▸ What you should do: Although the data below holds other lines too, output only those from the line with "The code behind" up to and including the line with "disk_result : nat -> Z;", exactly as they appear.

(Saved data entries)
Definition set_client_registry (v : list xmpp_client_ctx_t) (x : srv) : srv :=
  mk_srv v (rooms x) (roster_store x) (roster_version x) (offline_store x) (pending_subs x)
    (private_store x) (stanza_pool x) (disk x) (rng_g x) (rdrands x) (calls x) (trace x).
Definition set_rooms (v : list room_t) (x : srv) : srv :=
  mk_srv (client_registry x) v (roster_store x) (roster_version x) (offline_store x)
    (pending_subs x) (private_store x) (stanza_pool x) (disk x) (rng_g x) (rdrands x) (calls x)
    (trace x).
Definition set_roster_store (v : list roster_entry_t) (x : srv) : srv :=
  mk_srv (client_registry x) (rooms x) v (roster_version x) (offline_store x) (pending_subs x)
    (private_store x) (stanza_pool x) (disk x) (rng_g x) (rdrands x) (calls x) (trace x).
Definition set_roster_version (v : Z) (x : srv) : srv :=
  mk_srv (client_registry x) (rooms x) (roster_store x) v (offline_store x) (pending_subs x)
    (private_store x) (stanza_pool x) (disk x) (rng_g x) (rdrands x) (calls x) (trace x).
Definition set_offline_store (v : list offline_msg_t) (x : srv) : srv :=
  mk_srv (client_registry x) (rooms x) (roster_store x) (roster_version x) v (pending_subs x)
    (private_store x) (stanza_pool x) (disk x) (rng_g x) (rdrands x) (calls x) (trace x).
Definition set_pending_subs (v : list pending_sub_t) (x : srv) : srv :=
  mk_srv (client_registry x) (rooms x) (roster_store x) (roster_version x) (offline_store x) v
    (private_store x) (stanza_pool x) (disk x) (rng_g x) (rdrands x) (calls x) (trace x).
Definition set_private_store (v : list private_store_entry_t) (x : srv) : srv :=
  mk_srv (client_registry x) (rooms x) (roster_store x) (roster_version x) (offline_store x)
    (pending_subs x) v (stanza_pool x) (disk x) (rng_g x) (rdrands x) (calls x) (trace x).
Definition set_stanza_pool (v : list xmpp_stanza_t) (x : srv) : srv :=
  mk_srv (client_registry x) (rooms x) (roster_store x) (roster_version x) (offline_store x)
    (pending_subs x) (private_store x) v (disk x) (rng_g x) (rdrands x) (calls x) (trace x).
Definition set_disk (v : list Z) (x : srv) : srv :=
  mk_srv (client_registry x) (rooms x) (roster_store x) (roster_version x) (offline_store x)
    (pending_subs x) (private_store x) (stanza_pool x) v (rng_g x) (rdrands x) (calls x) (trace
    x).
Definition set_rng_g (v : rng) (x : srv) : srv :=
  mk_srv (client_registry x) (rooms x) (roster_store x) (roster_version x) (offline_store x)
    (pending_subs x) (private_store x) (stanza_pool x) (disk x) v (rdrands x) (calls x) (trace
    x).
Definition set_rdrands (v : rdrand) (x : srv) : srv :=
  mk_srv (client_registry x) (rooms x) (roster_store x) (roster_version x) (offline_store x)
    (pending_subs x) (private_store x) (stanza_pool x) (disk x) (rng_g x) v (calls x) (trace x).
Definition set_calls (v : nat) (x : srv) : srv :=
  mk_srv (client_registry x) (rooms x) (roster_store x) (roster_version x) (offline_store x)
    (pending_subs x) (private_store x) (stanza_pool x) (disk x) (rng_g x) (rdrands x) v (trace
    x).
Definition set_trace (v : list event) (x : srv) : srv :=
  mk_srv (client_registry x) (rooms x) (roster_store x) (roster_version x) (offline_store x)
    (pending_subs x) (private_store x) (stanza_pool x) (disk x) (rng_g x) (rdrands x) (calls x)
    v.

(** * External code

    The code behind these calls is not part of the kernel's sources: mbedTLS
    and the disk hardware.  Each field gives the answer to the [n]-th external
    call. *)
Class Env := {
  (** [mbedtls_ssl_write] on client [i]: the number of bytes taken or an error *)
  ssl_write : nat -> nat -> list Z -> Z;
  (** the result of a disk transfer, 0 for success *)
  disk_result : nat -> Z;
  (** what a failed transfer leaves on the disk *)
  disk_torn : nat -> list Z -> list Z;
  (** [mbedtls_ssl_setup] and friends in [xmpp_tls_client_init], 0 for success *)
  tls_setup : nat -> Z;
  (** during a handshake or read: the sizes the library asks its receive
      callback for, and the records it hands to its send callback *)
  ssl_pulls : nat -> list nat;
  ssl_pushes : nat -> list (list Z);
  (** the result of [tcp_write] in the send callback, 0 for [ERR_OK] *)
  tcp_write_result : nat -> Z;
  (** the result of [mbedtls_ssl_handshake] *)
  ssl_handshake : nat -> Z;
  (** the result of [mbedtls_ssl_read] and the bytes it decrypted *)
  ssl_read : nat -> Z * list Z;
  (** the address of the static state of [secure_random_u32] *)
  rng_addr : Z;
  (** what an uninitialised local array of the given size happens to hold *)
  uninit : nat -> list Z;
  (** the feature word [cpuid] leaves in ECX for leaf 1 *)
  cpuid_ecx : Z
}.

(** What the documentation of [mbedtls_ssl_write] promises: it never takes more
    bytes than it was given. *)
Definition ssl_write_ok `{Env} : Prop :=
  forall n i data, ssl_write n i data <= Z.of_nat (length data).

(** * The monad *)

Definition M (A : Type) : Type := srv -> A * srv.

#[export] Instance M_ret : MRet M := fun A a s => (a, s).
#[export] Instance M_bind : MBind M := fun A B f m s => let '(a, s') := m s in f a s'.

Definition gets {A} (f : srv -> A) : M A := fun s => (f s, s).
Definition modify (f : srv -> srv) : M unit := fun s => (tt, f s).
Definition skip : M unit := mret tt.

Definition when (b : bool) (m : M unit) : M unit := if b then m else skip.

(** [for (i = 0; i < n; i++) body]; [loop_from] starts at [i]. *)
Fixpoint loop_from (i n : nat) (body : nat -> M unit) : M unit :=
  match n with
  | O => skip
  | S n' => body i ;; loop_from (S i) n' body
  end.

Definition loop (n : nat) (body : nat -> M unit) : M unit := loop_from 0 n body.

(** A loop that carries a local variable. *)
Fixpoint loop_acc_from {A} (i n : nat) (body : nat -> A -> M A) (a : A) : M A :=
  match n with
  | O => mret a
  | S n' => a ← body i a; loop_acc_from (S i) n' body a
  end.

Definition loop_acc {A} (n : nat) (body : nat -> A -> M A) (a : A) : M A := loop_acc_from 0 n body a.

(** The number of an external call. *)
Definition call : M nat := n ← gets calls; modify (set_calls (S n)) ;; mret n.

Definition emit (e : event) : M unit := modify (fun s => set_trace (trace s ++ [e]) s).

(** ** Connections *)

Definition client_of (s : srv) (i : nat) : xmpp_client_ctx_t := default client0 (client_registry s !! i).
---
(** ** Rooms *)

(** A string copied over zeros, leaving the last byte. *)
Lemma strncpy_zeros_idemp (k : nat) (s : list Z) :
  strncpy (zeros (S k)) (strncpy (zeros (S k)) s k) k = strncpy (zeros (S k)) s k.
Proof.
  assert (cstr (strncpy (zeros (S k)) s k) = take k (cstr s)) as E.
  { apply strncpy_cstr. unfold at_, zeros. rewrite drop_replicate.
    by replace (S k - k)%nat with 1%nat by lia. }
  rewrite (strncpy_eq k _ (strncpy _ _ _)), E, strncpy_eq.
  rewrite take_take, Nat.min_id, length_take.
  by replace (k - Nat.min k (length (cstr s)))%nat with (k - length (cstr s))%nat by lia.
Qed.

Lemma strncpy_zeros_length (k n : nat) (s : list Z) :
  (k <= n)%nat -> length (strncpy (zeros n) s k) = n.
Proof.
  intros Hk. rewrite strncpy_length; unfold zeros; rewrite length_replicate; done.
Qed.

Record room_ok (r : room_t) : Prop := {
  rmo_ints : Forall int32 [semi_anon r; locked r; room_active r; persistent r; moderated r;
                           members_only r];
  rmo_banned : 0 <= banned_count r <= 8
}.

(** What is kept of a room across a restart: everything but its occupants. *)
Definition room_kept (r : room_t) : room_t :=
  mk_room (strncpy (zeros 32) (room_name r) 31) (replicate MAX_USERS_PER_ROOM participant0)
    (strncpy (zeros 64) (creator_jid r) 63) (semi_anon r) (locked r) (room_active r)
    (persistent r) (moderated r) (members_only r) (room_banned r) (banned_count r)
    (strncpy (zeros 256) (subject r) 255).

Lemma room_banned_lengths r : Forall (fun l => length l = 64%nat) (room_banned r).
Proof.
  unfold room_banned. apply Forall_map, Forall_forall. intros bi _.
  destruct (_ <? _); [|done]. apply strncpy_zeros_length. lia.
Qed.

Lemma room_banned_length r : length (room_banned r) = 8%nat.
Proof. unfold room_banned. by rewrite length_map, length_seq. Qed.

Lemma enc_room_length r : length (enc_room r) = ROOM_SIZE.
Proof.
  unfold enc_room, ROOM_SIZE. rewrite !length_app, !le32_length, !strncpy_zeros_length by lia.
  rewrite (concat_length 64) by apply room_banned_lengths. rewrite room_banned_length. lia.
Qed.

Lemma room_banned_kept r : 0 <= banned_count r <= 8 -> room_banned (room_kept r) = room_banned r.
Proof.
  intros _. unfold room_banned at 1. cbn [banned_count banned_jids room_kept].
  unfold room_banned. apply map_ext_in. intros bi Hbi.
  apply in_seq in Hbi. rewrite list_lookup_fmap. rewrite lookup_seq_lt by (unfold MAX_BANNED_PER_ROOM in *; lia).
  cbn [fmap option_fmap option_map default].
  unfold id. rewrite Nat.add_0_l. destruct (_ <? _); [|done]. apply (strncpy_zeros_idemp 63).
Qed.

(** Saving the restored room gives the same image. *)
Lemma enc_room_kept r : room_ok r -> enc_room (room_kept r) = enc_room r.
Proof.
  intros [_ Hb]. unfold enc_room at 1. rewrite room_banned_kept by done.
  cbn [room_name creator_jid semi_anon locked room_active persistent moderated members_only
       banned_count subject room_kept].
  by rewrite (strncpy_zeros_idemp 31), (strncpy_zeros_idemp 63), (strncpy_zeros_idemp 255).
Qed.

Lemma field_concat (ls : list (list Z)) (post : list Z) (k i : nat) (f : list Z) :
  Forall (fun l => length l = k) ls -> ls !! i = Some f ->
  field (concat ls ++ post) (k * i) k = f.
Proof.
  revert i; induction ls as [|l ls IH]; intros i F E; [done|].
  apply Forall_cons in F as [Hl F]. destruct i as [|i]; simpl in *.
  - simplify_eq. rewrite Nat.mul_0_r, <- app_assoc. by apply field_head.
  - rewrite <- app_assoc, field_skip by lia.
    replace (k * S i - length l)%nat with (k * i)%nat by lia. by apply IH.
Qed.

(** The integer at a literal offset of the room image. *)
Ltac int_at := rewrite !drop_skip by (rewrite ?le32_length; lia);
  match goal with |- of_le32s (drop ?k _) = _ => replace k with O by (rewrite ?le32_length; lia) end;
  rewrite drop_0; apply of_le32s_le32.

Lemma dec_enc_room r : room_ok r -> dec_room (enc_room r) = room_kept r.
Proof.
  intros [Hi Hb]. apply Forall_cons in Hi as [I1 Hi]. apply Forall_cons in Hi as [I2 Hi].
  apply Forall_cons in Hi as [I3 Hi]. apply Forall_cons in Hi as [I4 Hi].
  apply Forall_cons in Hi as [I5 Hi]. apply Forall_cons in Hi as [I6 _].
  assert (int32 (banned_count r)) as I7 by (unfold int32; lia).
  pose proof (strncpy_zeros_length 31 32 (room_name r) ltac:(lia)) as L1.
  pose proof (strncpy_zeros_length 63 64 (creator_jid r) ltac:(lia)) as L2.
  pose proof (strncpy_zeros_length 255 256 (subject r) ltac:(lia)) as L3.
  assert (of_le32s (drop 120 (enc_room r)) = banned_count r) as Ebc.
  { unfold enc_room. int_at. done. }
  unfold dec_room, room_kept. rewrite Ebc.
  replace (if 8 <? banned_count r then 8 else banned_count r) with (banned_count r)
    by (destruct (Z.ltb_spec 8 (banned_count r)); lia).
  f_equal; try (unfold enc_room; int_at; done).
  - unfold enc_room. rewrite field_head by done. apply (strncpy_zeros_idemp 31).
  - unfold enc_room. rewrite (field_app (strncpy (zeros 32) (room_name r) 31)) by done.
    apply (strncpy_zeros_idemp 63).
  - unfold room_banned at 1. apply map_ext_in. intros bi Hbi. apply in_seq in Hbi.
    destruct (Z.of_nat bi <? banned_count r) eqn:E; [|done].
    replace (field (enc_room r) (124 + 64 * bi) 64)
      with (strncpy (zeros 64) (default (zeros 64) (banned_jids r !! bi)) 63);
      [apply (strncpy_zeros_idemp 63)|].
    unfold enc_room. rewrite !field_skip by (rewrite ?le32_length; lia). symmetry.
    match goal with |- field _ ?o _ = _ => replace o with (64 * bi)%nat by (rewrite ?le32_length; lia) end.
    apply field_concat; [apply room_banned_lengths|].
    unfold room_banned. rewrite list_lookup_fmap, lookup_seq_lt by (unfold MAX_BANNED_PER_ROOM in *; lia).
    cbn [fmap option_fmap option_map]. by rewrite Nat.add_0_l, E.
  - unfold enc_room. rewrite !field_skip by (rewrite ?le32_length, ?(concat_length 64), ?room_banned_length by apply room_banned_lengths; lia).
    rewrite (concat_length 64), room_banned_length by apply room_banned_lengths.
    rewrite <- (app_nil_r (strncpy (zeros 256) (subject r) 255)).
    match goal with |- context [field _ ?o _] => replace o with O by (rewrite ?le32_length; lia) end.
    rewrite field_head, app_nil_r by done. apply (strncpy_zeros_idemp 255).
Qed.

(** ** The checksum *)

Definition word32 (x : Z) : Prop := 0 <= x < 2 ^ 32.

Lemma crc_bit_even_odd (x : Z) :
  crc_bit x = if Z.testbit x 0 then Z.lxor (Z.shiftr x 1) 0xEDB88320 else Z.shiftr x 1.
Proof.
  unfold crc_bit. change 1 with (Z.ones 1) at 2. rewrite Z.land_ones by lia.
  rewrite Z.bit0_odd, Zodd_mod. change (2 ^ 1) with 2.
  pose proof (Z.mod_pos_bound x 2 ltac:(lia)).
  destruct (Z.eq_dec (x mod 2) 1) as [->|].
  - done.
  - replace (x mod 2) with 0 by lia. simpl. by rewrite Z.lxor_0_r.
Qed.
* * *
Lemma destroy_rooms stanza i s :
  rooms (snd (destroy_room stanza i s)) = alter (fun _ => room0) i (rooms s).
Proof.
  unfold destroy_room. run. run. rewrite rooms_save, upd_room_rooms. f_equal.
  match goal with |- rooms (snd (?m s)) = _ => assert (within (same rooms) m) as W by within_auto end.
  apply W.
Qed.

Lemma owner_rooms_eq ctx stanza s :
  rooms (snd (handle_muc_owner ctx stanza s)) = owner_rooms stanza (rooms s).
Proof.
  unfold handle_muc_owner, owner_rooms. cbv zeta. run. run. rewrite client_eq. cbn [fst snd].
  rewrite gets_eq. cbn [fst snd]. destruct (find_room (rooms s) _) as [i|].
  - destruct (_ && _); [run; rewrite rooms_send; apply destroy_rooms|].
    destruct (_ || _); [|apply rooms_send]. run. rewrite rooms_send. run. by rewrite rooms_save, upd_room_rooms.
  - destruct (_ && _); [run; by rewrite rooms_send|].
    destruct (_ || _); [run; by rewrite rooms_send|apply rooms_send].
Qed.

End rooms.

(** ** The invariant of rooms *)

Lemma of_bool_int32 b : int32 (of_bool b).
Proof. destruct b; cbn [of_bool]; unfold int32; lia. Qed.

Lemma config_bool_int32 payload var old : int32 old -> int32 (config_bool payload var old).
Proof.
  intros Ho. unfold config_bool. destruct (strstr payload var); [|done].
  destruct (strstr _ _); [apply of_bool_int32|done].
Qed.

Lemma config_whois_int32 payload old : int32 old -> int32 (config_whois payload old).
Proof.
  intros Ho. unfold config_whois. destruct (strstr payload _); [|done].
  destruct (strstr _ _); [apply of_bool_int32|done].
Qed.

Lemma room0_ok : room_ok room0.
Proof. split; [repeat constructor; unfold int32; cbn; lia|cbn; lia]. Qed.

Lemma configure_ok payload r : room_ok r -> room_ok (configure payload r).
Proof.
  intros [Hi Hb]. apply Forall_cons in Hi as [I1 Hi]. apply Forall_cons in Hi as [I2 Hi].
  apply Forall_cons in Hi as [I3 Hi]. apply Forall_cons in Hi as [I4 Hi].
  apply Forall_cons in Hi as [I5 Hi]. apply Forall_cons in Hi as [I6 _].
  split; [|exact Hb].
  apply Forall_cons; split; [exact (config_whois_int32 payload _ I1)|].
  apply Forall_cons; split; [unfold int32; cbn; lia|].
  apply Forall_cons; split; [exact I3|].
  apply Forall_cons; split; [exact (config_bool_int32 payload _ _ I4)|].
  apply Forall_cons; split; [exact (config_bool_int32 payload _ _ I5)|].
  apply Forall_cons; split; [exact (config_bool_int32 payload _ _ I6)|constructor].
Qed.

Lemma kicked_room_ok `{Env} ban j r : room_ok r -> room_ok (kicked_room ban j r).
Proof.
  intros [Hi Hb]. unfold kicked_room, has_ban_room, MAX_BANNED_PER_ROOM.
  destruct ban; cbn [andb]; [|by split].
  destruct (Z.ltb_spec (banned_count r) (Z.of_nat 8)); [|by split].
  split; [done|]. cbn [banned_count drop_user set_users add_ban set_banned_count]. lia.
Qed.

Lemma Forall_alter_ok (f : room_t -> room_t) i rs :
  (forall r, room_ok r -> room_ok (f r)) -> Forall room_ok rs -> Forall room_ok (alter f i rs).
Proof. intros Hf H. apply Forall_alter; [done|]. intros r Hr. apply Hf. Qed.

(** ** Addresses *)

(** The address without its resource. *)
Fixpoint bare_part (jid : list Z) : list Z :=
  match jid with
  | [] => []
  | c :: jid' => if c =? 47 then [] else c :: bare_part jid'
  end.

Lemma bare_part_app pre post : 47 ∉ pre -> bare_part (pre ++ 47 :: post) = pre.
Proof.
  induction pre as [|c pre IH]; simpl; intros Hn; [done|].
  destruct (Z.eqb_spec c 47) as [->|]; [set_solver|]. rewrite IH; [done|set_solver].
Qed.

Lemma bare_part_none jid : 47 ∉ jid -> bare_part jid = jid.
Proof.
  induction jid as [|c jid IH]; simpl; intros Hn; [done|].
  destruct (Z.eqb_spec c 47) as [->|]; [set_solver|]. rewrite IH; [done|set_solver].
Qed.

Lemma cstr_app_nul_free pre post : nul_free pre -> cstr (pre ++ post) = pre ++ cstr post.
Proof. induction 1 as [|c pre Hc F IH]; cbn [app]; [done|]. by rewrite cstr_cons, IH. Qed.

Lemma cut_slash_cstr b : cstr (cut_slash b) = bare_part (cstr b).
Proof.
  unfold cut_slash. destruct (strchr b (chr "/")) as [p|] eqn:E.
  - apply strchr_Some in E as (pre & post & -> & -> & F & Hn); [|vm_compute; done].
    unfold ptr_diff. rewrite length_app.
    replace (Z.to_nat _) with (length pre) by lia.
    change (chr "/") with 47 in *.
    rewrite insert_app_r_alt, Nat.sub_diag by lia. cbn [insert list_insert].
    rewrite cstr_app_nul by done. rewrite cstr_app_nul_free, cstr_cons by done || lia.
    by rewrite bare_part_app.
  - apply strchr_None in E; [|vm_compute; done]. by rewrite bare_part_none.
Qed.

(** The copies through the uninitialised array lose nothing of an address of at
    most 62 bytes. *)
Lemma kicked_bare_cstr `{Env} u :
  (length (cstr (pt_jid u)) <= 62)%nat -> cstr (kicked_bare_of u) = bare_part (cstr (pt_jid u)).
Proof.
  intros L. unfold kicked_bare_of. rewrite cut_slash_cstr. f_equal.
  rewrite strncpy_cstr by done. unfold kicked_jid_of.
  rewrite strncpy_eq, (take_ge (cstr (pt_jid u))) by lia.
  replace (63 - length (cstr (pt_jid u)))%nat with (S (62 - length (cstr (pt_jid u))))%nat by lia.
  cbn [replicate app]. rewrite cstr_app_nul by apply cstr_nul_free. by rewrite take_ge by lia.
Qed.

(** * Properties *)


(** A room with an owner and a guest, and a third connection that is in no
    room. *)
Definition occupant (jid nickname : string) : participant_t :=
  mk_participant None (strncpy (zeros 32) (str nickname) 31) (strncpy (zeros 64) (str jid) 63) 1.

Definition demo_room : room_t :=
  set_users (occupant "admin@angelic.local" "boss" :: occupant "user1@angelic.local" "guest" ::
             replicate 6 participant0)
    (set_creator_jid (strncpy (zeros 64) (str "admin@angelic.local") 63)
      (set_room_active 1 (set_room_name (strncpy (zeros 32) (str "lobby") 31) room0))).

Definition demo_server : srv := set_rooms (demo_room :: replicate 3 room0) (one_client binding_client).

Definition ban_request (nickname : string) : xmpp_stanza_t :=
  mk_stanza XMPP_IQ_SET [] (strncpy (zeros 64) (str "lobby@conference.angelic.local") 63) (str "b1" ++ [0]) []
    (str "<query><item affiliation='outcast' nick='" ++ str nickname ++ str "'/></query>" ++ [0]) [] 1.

▸ Answer for the task:
    The code behind these calls is not part of the kernel's sources: mbedTLS
    and the disk hardware.  Each field gives the answer to the [n]-th external
    call. *)
Class Env := {
  (** [mbedtls_ssl_write] on client [i]: the number of bytes taken or an error *)
  ssl_write : nat -> nat -> list Z -> Z;
  (** the result of a disk transfer, 0 for success *)
  disk_result : nat -> Z;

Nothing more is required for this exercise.